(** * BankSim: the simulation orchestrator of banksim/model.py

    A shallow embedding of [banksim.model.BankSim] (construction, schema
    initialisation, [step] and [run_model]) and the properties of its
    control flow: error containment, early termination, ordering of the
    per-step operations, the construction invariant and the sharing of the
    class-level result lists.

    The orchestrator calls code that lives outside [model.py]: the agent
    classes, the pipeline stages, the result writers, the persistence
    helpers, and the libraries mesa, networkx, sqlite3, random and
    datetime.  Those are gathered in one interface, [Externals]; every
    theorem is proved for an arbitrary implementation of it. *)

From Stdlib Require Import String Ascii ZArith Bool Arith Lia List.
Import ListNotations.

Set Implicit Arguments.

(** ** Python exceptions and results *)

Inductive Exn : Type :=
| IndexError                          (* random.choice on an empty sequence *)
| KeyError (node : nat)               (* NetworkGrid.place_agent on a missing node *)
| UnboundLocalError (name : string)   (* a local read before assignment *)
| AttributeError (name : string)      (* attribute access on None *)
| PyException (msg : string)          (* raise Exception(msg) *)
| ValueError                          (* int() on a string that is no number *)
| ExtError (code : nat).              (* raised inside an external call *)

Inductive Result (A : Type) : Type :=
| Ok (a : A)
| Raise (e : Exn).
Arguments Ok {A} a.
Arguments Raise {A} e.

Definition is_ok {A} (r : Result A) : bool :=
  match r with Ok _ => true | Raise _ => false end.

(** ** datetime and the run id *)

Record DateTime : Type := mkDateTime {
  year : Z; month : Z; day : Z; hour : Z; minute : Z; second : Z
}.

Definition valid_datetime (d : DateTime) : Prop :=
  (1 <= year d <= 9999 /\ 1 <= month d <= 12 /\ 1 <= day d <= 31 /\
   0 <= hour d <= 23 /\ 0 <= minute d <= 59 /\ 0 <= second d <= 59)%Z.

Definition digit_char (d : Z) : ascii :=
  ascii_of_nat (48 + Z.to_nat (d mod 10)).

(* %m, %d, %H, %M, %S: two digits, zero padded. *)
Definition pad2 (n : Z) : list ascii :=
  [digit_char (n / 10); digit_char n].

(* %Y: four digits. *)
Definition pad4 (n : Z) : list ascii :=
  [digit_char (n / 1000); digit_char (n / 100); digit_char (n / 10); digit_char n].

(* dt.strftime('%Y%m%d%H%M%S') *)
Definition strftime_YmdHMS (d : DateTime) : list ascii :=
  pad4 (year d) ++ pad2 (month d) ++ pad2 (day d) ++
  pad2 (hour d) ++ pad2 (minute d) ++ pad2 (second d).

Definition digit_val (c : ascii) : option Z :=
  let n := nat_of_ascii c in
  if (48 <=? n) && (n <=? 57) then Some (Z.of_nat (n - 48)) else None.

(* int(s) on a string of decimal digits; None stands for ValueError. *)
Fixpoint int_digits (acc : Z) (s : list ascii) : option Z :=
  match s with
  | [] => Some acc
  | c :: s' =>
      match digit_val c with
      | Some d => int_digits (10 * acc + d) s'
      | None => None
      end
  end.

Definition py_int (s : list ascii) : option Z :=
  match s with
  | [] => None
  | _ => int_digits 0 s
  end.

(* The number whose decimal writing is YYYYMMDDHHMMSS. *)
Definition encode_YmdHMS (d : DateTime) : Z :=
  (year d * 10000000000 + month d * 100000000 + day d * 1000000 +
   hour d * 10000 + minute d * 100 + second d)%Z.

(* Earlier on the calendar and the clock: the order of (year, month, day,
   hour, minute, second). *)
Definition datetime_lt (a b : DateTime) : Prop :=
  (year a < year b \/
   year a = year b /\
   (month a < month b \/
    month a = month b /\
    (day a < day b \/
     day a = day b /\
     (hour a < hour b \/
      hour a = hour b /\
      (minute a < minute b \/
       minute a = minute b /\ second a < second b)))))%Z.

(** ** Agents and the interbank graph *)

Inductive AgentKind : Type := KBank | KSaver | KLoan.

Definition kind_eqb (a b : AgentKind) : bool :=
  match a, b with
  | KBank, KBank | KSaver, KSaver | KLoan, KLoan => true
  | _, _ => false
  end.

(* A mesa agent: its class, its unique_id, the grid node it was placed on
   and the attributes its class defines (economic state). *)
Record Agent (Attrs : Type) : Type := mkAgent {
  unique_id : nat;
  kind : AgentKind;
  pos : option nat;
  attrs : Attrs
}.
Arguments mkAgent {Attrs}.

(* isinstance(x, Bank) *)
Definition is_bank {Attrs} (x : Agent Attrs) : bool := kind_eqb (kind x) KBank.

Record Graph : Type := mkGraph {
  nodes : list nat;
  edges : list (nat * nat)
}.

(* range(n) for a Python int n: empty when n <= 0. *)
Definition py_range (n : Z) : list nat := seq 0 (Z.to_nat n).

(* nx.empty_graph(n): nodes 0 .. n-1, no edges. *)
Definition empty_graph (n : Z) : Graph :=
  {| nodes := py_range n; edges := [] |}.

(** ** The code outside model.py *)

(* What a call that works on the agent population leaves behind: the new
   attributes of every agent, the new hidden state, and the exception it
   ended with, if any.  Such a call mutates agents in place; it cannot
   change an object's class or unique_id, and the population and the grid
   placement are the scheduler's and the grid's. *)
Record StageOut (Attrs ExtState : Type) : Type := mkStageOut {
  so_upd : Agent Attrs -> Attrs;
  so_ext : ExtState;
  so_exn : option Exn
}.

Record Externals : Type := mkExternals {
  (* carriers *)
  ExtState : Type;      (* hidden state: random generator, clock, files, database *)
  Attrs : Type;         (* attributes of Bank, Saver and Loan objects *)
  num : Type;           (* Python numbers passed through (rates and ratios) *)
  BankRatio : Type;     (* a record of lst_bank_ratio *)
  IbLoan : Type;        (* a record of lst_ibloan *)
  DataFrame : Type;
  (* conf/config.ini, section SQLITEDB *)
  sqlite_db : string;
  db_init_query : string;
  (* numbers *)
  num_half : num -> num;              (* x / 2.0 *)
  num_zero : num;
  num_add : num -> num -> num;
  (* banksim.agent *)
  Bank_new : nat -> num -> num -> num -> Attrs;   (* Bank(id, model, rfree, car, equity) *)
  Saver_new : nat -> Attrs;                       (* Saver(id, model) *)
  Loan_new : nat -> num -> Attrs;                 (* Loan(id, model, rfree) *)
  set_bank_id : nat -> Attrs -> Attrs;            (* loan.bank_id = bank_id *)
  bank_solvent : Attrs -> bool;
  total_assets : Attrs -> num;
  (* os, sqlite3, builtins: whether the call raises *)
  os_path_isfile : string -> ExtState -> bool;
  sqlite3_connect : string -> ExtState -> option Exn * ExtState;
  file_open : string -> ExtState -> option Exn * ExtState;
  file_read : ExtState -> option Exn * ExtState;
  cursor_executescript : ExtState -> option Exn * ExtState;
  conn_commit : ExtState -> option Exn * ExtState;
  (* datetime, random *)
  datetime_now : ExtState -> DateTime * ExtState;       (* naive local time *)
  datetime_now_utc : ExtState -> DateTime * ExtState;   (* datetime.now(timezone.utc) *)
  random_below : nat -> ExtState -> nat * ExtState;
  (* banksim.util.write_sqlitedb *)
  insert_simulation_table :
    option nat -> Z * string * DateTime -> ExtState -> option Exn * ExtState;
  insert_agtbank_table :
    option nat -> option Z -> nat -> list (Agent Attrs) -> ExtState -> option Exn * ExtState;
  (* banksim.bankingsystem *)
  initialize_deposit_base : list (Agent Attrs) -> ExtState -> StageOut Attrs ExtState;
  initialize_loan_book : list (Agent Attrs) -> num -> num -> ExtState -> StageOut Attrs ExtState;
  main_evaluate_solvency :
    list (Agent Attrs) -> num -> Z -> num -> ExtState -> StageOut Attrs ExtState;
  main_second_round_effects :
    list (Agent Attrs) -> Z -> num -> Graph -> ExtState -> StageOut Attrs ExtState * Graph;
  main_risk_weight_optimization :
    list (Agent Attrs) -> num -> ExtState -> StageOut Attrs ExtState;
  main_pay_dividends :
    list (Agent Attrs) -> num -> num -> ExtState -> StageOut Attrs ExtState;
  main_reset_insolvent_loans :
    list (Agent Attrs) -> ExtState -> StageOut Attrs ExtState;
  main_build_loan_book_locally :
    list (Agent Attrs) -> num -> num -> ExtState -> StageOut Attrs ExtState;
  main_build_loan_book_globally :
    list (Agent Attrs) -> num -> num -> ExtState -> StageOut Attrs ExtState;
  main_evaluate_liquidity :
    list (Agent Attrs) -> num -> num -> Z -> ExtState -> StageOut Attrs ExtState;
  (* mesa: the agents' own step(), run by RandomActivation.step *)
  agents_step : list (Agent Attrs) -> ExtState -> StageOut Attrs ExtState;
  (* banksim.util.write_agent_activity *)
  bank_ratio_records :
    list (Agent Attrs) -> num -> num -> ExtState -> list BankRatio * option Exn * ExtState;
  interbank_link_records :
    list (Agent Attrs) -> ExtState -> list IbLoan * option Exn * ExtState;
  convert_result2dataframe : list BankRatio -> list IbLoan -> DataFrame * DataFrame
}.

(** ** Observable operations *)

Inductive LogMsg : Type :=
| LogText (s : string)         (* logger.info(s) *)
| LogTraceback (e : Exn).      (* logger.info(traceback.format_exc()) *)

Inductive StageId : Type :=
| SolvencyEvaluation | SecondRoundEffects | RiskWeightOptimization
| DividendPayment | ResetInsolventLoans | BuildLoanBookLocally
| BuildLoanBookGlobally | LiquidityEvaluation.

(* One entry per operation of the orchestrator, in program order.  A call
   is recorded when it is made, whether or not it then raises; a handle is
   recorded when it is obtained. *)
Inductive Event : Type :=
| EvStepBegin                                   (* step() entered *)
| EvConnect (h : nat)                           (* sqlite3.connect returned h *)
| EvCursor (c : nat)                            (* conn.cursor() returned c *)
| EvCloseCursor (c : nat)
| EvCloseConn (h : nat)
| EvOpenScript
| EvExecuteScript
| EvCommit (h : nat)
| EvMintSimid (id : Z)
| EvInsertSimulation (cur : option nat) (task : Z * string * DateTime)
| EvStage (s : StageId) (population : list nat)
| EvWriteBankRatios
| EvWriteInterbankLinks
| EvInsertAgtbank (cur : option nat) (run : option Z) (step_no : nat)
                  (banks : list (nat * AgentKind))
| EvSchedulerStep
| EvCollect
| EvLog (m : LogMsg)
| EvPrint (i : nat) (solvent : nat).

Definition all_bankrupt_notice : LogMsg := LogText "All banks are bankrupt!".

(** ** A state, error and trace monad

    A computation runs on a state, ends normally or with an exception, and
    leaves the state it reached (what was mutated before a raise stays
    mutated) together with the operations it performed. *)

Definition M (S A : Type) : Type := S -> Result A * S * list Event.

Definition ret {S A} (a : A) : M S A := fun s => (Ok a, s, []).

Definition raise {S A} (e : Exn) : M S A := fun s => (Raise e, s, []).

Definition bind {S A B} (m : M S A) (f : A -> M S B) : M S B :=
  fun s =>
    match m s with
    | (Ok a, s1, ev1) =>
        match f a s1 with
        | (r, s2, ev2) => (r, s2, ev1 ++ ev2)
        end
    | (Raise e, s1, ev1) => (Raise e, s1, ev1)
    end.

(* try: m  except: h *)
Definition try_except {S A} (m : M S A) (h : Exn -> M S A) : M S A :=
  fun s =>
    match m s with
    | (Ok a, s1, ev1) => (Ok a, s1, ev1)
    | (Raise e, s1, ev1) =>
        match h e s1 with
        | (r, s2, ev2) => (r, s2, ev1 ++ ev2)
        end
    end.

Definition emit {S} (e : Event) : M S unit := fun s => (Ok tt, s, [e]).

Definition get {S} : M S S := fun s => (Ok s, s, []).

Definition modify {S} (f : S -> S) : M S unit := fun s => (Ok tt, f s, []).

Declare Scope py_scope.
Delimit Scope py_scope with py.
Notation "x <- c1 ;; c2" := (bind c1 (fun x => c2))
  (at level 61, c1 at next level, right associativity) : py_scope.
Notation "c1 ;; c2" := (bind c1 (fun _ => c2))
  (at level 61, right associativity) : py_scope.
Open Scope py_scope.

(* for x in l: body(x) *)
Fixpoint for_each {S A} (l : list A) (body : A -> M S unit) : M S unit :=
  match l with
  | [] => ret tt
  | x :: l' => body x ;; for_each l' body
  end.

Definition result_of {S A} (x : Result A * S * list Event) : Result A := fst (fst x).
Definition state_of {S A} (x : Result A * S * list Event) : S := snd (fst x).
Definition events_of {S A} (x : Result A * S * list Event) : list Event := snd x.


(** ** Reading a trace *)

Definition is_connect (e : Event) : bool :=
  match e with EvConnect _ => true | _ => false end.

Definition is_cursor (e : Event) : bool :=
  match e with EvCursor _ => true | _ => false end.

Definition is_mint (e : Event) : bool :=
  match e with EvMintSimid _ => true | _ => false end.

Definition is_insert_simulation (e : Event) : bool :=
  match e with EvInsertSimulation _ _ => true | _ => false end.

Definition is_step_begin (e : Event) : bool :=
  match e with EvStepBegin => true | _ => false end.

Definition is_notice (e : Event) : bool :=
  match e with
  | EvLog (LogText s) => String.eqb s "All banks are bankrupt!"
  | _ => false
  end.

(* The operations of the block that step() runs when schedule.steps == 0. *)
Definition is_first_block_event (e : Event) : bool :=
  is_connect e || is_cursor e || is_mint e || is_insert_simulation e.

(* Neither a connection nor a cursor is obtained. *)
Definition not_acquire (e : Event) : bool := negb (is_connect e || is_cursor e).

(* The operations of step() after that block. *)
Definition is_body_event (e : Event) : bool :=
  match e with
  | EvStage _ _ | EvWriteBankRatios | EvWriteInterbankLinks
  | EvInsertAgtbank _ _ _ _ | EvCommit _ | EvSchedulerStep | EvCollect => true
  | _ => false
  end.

-- -- --

**EXERCISE GOAL**
Copy out the lines of the records above in which the string "LogText" appears.

**COMPLETED EXERCISE**
| LogText (s : string)         (* logger.info(s) *)
Definition all_bankrupt_notice : LogMsg := LogText "All banks are bankrupt!".
  | EvLog (LogText s) => String.eqb s "All banks are bankrupt!"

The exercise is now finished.